[Saved entries]

(** * NeoloadUtility: from cURL transcripts and Postman collections to an
    OpenAPI document

    A shallow embedding of [src/NeoloadUtility.py]: the request extractor
    [parse_curl], the schema inferrer [infer_json_schema], the aggregator
    [generate_openapi_json], and the two routes [generate] and
    [postman_to_openapi], followed by the properties of the design
    document that concern them.

    Modelling conventions.
    - A Python [str] is a [string]; the text model is ASCII (a character
      above 127 is never whitespace and has no other letter case).
    - A Python value that comes out of, or goes into, JSON is a [value].
      A [dict] is an association list in insertion order whose keys are
      kept unique by [dict_set].
    - A raised exception is the [Raise] case of [result]; statements run in
      sequence through [bind].
    - The library functions the program calls ([shlex.split], [json.loads],
      [urllib.parse.urlparse], [urllib.parse.parse_qs], [str]) are
      parameters of the program section, so every general theorem holds for
      any behaviour of theirs.  Module [Ref] gives executable reference
      versions, on which concrete transcripts are evaluated. *)

From Stdlib Require Import String Ascii List ZArith Bool Lia.
From Stdlib Require Import Decimal DecimalString DecimalNat.
From Stdlib Require Import SpecFloat.
Import ListNotations.
Local Open Scope list_scope.
Local Open Scope string_scope.

Set Implicit Arguments.
Set Warnings "-register-all".

(* ================================================================= *)
(** ** Exceptions *)

Inductive exn : Type :=
| ValueError
| JSONDecodeError
| TypeError
| AttributeError
| RecursionError.

Inductive result (A : Type) : Type :=
| Ok (a : A)
| Raise (e : exn).

Arguments Ok {A} a.
Arguments Raise {A} e.

Definition bind {A B : Type} (r : result A) (k : A -> result B) : result B :=
  match r with
  | Ok a => k a
  | Raise e => Raise e
  end.

Notation "x <- r ;; k" := (bind r (fun x => k))
  (at level 61, r at next level, right associativity).

Definition raises {A : Type} (r : result A) : bool :=
  match r with
  | Ok _ => false
  | Raise _ => true
  end.

(* ================================================================= *)
(** ** Python strings *)

Module Str.

Fixpoint map (f : ascii -> ascii) (s : string) : string :=
  match s with
  | EmptyString => EmptyString
  | String c r => String (f c) (map f r)
  end.

Definition between (lo hi : nat) (c : ascii) : bool :=
  let n := nat_of_ascii c in (lo <=? n)%nat && (n <=? hi)%nat.

Definition upper_char (c : ascii) : ascii :=
  if between 97 122 c then ascii_of_nat (nat_of_ascii c - 32) else c.

Definition lower_char (c : ascii) : ascii :=
  if between 65 90 c then ascii_of_nat (nat_of_ascii c + 32) else c.

(** [s.upper()] and [s.lower()]. *)
Definition upper : string -> string := map upper_char.
Definition lower : string -> string := map lower_char.

(** The ASCII characters for which [str.isspace] holds. *)
Definition is_space (c : ascii) : bool :=
  between 9 13 c || between 28 32 c.

Fixpoint lstrip_by (p : ascii -> bool) (s : string) : string :=
  match s with
  | EmptyString => EmptyString
  | String c r => if p c then lstrip_by p r else s
  end.

Fixpoint rstrip_by (p : ascii -> bool) (s : string) : string :=
  match s with
  | EmptyString => EmptyString
  | String c r =>
    match rstrip_by p r with
    | EmptyString => if p c then EmptyString else String c EmptyString
    | r' => String c r'
    end
  end.

Definition strip_by (p : ascii -> bool) (s : string) : string :=
  rstrip_by p (lstrip_by p s).

(** [s.strip()]. *)
Definition strip : string -> string := strip_by is_space.

(** [s.strip(chars)]. *)
Definition strip_chars (chars : list ascii) : string -> string :=
  strip_by (fun c => existsb (Ascii.eqb c) chars).

(** [s.replace(a, b)] for one-character [a] and [b]. *)
Definition replace (a b : ascii) : string -> string :=
  map (fun c => if Ascii.eqb c a then b else c).

(** [s.startswith(p)]. *)
Definition startswith (s p : string) : bool := String.prefix p s.

(** [s.partition(sep)] when [sep] occurs in [s]. *)
Fixpoint cut (sep : ascii) (s : string) : option (string * string) :=
  match s with
  | EmptyString => None
  | String c r =>
    if Ascii.eqb c sep then Some (EmptyString, r)
    else match cut sep r with
         | Some (a, b) => Some (String c a, b)
         | None => None
         end
  end.

(** [s.split(sep, 1)]: one element, or two when [sep] occurs. *)
Definition split1 (sep : ascii) (s : string) : list string :=
  match cut sep s with
  | Some (a, b) => [a; b]
  | None => [s]
  end.

(** [x in (a, b, ...)] for strings. *)
Definition mem (x : string) (xs : list string) : bool :=
  existsb (String.eqb x) xs.

(** An f-string: its pieces, concatenated. *)
Definition f (pieces : list string) : string := String.concat "" pieces.

(** [str(i)] and [f"{i}"] for an index. *)
Definition of_nat (i : nat) : string := NilEmpty.string_of_uint (Nat.to_uint i).

(** Truth value of a string: non-empty. *)
Definition truthy (s : string) : bool :=
  match s with
  | EmptyString => false
  | _ => true
  end.

(** [a or b] on strings. *)
Definition or_else (a b : string) : string := if truthy a then a else b.

End Str.

(* ================================================================= *)
(** ** Python values *)

(** The values [json.loads] returns and [jsonify] accepts.  A float is an
    IEEE 754 binary64 datum. *)
Inductive value : Type :=
| VNone
| VBool (b : bool)
| VInt (z : Z)
| VFloat (x : spec_float)
| VStr (s : string)
| VList (l : list value)
| VDict (d : list (string * value)).

Inductive pytype : Type := Tdict | Tlist | Tstr | Tint | Tfloat | Tbool | TNoneType.

Definition pytype_eqb (a b : pytype) : bool :=
  match a, b with
  | Tdict, Tdict | Tlist, Tlist | Tstr, Tstr | Tint, Tint
  | Tfloat, Tfloat | Tbool, Tbool | TNoneType, TNoneType => true
  | _, _ => false
  end.

Definition type_of (v : value) : pytype :=
  match v with
  | VNone => TNoneType
  | VBool _ => Tbool
  | VInt _ => Tint
  | VFloat _ => Tfloat
  | VStr _ => Tstr
  | VList _ => Tlist
  | VDict _ => Tdict
  end.

(** The class hierarchy of the built-in types involved: every class is its
    own subclass, and [bool] is a subclass of [int]. *)
Definition issubclass (a b : pytype) : bool :=
  pytype_eqb a b ||
  match a, b with
  | Tbool, Tint => true
  | _, _ => false
  end.

Definition isinstance (v : value) (t : pytype) : bool := issubclass (type_of v) t.

(** [bool(v)]. *)
Definition truthy (v : value) : bool :=
  match v with
  | VNone => false
  | VBool b => b
  | VInt z => negb (Z.eqb z 0)
  | VFloat (S754_zero _) => false
  | VFloat _ => true
  | VStr s => Str.truthy s
  | VList [] => false
  | VList _ => true
  | VDict [] => false
  | VDict _ => true
  end.

(* ================================================================= *)
(** ** Dictionaries *)

Definition dict (A : Type) : Type := list (string * A).

Fixpoint dict_get {A : Type} (d : dict A) (k : string) : option A :=
  match d with
  | [] => None
  | (k', v) :: r => if String.eqb k' k then Some v else dict_get r k
  end.
Lemma loop_inv_step (df0 : DataFrame) (l : list string) (x : string)
    (st : DataFrame * (list string * list string)) :
  loop_inv str_to_numeric df0 l st ->
  loop_inv str_to_numeric df0 (l ++ [x]) (validate_step str_to_numeric st x).
Proof.
  destruct st as [df [missing nonnum]].
  intros (Hidx & Hkeys & Hmiss & Hmem & Hco & Hun & Hnd). cbn [fst snd] in *.
  assert (Hcoerc : all_coercible df0 (l ++ [x]) -> all_coercible df0 l).
  { intros H c Hc. apply H, elem_of_app. by left. }
  unfold validate_step.
  destruct (column_dtype df x) as [t|] eqn:Ht.
  2:{ (* the column is absent *)
    assert (Hx : x ∉ dict_keys (df_columns df0)).
    { rewrite <- Hkeys. by apply column_dtype_None. }
    assert (Hx0 : is_object df0 x = false).
    { unfold is_object. by rewrite (proj2 (column_dtype_None df0 x) Hx). }
    unfold loop_inv. cbn [fst snd].
    split; [done|]. split; [done|]. split.
    { rewrite filter_app, Hmiss. f_equal. by rewrite filter_cons_True by done. }
    split.
    { intros c. rewrite Hmem, elem_of_app, list_elem_of_singleton.
      split; [intros [? ?]; split; [by left|done]|].
      intros [[?| ->] Hobj]; [done|congruence]. }
    split; [done|]. split; [done|]. intros H. by apply Hnd, Hcoerc. }
  assert (Hx : x ∈ dict_keys (df_columns df0)).
  { rewrite <- Hkeys. destruct (decide (x ∈ dict_keys (df_columns df))) as [|Hn]; [done|].
    apply column_dtype_None in Hn. congruence. }
  assert (Hfilt : filter (fun c => c ∉ dict_keys (df_columns df0)) (l ++ [x])
                  = filter (fun c => c ∉ dict_keys (df_columns df0)) l).
  { rewrite filter_app, filter_cons_False by (intros H; by apply H).
    by rewrite filter_nil, app_nil_r. }
  destruct (is_numeric_dtype t) eqn:Hnum.
  - (* the column is numeric already *)
    unfold loop_inv. cbn [fst snd].
    split; [done|]. split; [done|]. split; [by rewrite Hfilt|]. split.
    { intros c. rewrite Hmem, elem_of_app, list_elem_of_singleton.
      split; [intros [? ?]; split; [by left|done]|].
      intros [[?| ->] Hobj]; [done|].
      destruct (decide (x ∈ nonnum)) as [Hin|Hout]; [by apply Hmem in Hin|].
      destruct (Hun x (or_introl Hout)) as [_ Hd].
      unfold is_object in Hobj. rewrite <- Hd, Ht, Hnum in Hobj. done. }
    split; [done|]. split; [done|]. intros H. by apply Hnd, Hcoerc.
  - (* the column is not numeric: the coercion is tried *)
    assert (Hsame : df_column df x = df_column df0 x
                    /\ column_dtype df x = column_dtype df0 x).
    { apply Hun. destruct (decide (x ∈ nonnum)) as [Hin|Hout]; [|by left].
      right. destruct (coercible df0 x) eqn:Hc; [|done].
      destruct (Hco x Hin Hc) as [_ (t' & Hd & Hn)]. congruence. }
    destruct Hsame as [Hcells Hd].
    assert (Hobj : is_object df0 x = true).
    { unfold is_object. by rewrite <- Hd, Ht, Hnum. }
    assert (Hmem' : forall c, c ∈ nonnum ++ [x]
                              <-> c ∈ l ++ [x] /\ is_object df0 c = true).
    { intros c. rewrite !elem_of_app, !list_elem_of_singleton, Hmem. split.
      - intros [[? ?]| ->]; [split; [by left|done]|]. split; [by right|done].
      - intros [[?| ->] ?]; [left; by split|by right]. }
    destruct (coercible df0 x) eqn:Hc.
    + (* it succeeds *)
      rewrite <- (coercible_same df0 df x Hcells) in Hc.
      rewrite (pd_to_numeric_coercible df x Hc).
      rewrite (coercible_same df0 df x Hcells) in Hc.
      assert (Hout : x ∉ nonnum).
      { intros Hin. destruct (Hco x Hin Hc) as [_ (t' & Hd' & Hn)]. congruence. }
      assert (Hlen : length (to_numeric_cell str_to_numeric <$> df_column df x)
                     = length (df_rows df)).
      { by rewrite length_fmap, df_column_length. }
      unfold loop_inv. cbn [fst snd].
      split; [by rewrite df_set_column_index|]. split.
      { unfold df_set_column. cbn [df_columns].
        rewrite dict_keys_set_present; [done|]. by rewrite Hkeys. }
      split; [by rewrite Hfilt|]. split; [done|]. split.
      { intros c [Hin| ->%list_elem_of_singleton]%elem_of_app Hcc.
        - assert (x <> c) by congruence.
          rewrite df_set_column_cells, df_set_column_dtype by done.
          rewrite decide_False by done.
          destruct (String.eqb_spec x c); [done|]. by apply Hco.
        - rewrite df_set_column_cells, df_set_column_dtype by done.
          rewrite decide_True by done. rewrite String.eqb_refl, Hcells.
          split; [done|]. eexists. split; [done|].
          apply numeric_dtype_of_numeric. }
      split.
      { intros c Hcase.
        assert (Hne : x <> c).
        { intros <-. destruct Hcase as [Hcase|Hcase]; [|congruence].
          apply Hcase, elem_of_app. right. by apply list_elem_of_singleton. }
        rewrite df_set_column_cells, df_set_column_dtype by done.
        rewrite decide_False by done.
        destruct (String.eqb_spec x c); [done|]. apply Hun.
        destruct Hcase as [Hcase|Hcase]; [left|by right].
        intros Hin. apply Hcase, elem_of_app. by left. }
      intros H. apply NoDup_app. split; [by apply Hnd, Hcoerc|].
      split; [|apply NoDup_singleton].
      intros c Hin ->%list_elem_of_singleton. done.
    + (* it raises: the column stays *)
      rewrite <- (coercible_same df0 df x Hcells) in Hc.
      rewrite (pd_to_numeric_raises df x Hc).
      rewrite (coercible_same df0 df x Hcells) in Hc.
      unfold loop_inv. cbn [fst snd].
      split; [done|]. split; [done|]. split; [by rewrite Hfilt|].
      split; [done|]. split.
      { intros c [Hin| ->%list_elem_of_singleton]%elem_of_app Hcc;
          [by apply Hco|congruence]. }
      split.
      { intros c [Hcase|Hcase]; apply Hun; [left|by right].
        intros Hin. apply Hcase, elem_of_app. by left. }
      intros H. exfalso.
      assert (coercible df0 x = true); [|congruence].
      apply H; [|done]. apply elem_of_app. right. by apply list_elem_of_singleton.
Qed.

## What is needed
Give back the records word for word. Start at the first line, end at the line containing "above 127 is", and include both.

## Task output
(** * NeoloadUtility: from cURL transcripts and Postman collections to an
    OpenAPI document

    A shallow embedding of [src/NeoloadUtility.py]: the request extractor
    [parse_curl], the schema inferrer [infer_json_schema], the aggregator
    [generate_openapi_json], and the two routes [generate] and
    [postman_to_openapi], followed by the properties of the design
    document that concern them.

    Modelling conventions.
    - A Python [str] is a [string]; the text model is ASCII (a character
      above 127 is never whitespace and has no other letter case).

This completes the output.